It is essential that the eigenfunctions are identically normalized in the two cases in order to use the scaling of Eq. (15). To achieve this, we first patch the outermost part of the averaged MURaM stratification onto Model S (Christensen-Dalsgaard et al. 1996). This is done by shifting the averaged simulation in height, so as to, on average, match the pressure and density at a depth of 1.5 Mm in Model S. Model S and the averaged simulation are then averaged between depths of 1 Mm and 2 Mm by a weight that varies linearly from 100% Model S at 2 Mm to 100% simulation average at 1 Mm, where MURaM and Model S match well. Using a gradual transition, as opposed to a step change, smooths out any remaining discontinuities. We denote this model ℳpatch. Based on this, we then solve the oscillation equations again (Eqs. (6) and (7)), together with the boundary conditions of regularity at the center of the star and the same top boundary condition that is used for the Cartesian box in order to obtain consistent mode masses. For each resonant mode, we use the eigenfunction that results from this calculation to compute the mode mass Mpatch for the model ℳpatch. We then calculate the scaled frequency perturbation using Eq. (15), having interpolated the mode masses Mpatch to the frequency grid of the δωextend.
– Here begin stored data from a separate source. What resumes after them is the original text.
(** The sealed record of a slot, opened. *)
Definition shard_slot (self : SealedBlob) (base shard index : Z) : flash (option (Z * bytes)) :=
  blob ← load_slot_at base (b_size self) index;
  match blob with
  | None => mret None
  | Some b => x ← lift (open_shard (b_key self) (b_applet self) shard b); mret (Some x)
  end.

Definition blob_open (base : list Z) (commit slot_size : Z) (key : bytes) (applet : Z) : flash SealedBlob :=
  blob ← load_newest commit slot_size;
  _ ← (match blob with
       | None => mret tt
       | Some b =>
         '(_, body) ← lift (open_shard key applet (len base) b);
         lift (guard_err (negb (len body =? COMMIT_LEN)) StorageError)
       end);
  mret {| b_key := key; b_applet := applet; b_data := base; b_commit := commit; b_size := slot_size |}.

(** [blob_gen] and [commit_gen] over the slots of a shard. *)
Fixpoint shard_gen_loop (self : SealedBlob) (base shard : Z) (commit : bool) (slots : list Z) (generation : Z) : flash Z :=
  match slots with
  | [] => mret generation
  | index :: slots =>
    x ← shard_slot self base shard index;
    match x with
    | None => shard_gen_loop self base shard commit slots generation
    | Some (g, body) =>
      _ ← lift (guard_err (commit && negb (len body =? COMMIT_LEN)) StorageError);
      shard_gen_loop self base shard commit slots (Z.max generation g)
    end
  end.
Fixpoint data_gen_loop (self : SealedBlob) (bases : list Z) (shard generation : Z) : flash Z :=
  match bases with
  | [] => mret generation
  | b :: bases =>
    generation ← shard_gen_loop self b shard false (seqZ 0 SLOT_COUNT) generation;
    data_gen_loop self bases (shard + 1) generation
  end.
Definition blob_fresh_gen (self : SealedBlob) : flash Z :=
  generation ← data_gen_loop self (b_data self) 0 0;
  generation ← shard_gen_loop self (b_commit self) (shards self) true (seqZ 0 SLOT_COUNT) generation;
  mret (wrap 64 (generation + 1)).

(** The part of the data in shard [index]. *)
Definition chunk (data : bytes) (index : Z) : bytes :=
  let start := index * SHARD_BODY_MAX in
  if start <? len data then slice data start (Z.min (start + SHARD_BODY_MAX) (len data)) else [].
An important effect of the mode-mass scaling of the simulation results is that it eliminates the sensitivity linked to how the model is extended below the simulation domain and that the results are independent of which zero crossing is selected, as demonstrated numerically in Appendix A. We also emphasize that the only use of the patched model is to calculate the mode masses, which are used in the scaling. As such, small errors are of little consequence.

3. Results

Figure 4 shows the frequency perturbations computed using Eq. (15) for the various simulations. These frequency perturbations are due to all of the physics not captured in the patched model ℳpatch. As cases 10, 12, and 13 have the same resolution, the results have been connected for clarity. The error bars were estimated from Eq. (2) of Libbrecht (1992) using the estimated linewidths, zero background noise, and then scaled based on the mode mass as was done for the frequency perturbations. They do not include the contribution from the noise in the measured eigenfunctions. However, the smooth variation of the frequency shift between simulations with different depths indicate that other effects do not contribute significant noise relative to the observed effect. More importantly, they do not include any systematic contributions, such as those from the imperfect match between the observed and the analytical eigenfunctions.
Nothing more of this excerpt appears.